**Work instruction:** Provide the number of lines below that include "returned", without any other words.

[Records provided — start]

(** * CUBE compiler: storage allocator, source-map lookup and URL encoding

    A shallow embedding of the parts of the CUBE tool chain that carry
    the storage policy and the look-up contracts of its specification:

    - [core/cube/varmapper.ts]: [mapVariables] and [allocateFields];
    - [ui/detail/NodeDetailPanel.tsx]: [findCubeLocation];
    - [ui/urlSource.ts]: [toBase64url] and [fromBase64url];
    - the port-wiring validation of the emitter, whose code is not among
      the sources, after the specification.

    JavaScript numbers that hold addresses and counts are integers
    here ([Z]).  The code never wraps them; its additions are exact up
    to 2^53, and theorems about sums that could go beyond carry that
    bound as a hypothesis. *)

From Stdlib Require Import ZArith Lia List Bool String Ascii Sorted.
From Stdlib.Strings Require Import Byte.
From stdpp Require Import gmap strings list fin_maps sorting pretty.

Local Open Scope Z_scope.

(** ** varmapper.ts *)

Module VarMapper.

(** [VarLocation = { RAM: 'ram', STACK: 'stack' }]. *)
Inductive VarLocation : Set :=
  | RAM
  | STACK.

(** [interface VarMapping { location; ramAddr? }]: the address is an
    optional field. *)
Record VarMapping : Set := mkVarMapping {
  location : VarLocation;
  ramAddr : option Z
}.

(** [interface VariableMap { vars; nextRamAddr; nextFieldAddr }]. *)
Record VariableMap : Type := mkVariableMap {
  vars : gmap string VarMapping;
  nextRamAddr : Z;
  nextFieldAddr : Z
}.

(** The two [continue] guards of the loop of [mapVariables]:
    [name.startsWith('_')] and [name === 'coord']. *)
Definition skipped (name : string) : bool :=
  String.prefix "_" name || String.eqb name "coord".

(** One iteration of [for (const name of variableNames)]: the loop state
    is the map under construction and the local [nextRamAddr]. *)
Definition mapVariables_step (st : gmap string VarMapping * Z) (name : string)
  : gmap string VarMapping * Z :=
  if String.prefix "_" name then st
  else if String.eqb name "coord" then st
  else (<[name := mkVarMapping RAM (Some (snd st))]> (fst st), snd st - 1).

(** A [Set<string>] is iterated in insertion order and holds no name
    twice: it is the list of its elements in that order, and the theorems
    that depend on the absence of repetitions assume [NoDup]. *)
Definition mapVariables (variableNames : list string) : VariableMap :=
  let st := fold_left mapVariables_step variableNames (∅, 0x3F) in
  mkVariableMap (fst st) (snd st) 0x20.

(** [Number.MAX_SAFE_INTEGER].  A JavaScript number is a double: the sum
    of two non-negative integers is the exact sum as long as it does not
    exceed this value, and is rounded beyond 2^53. *)
Definition MAX_SAFE_INTEGER : Z := 2 ^ 53 - 1.

(** [allocateFields] reads and then advances the [nextFieldAddr] field of
    the map it is passed; the mutated object is returned next to the
    result.  [nextFieldAddr += count] is written with the exact sum: it
    is the sum the code computes while counter and count are
    non-negative integers and the sum is at most [MAX_SAFE_INTEGER], and
    what is stated about sums of counts below assumes that range. *)
Definition allocateFields (varMap : VariableMap) (count : Z) : Z * VariableMap :=
  let base := nextFieldAddr varMap in
  (base, mkVariableMap (vars varMap) (nextRamAddr varMap)
                       (nextFieldAddr varMap + count)).

(** A sequence of calls of [allocateFields] on the same object, one per
    field-bearing construction, collecting the returned bases. *)
Fixpoint allocateAll (varMap : VariableMap) (counts : list Z)
  : list Z * VariableMap :=
  match counts with
  | [] => ([], varMap)
  | c :: cs =>
      let (base, vm1) := allocateFields varMap c in
      let (bases, vm2) := allocateAll vm1 cs in
      (base :: bases, vm2)
  end.

(** The number of cells reserved by calls with the given counts. *)
Definition total (counts : list Z) : Z := fold_right Z.add 0 counts.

[Records provided — finish]

**Reply to the task:** 2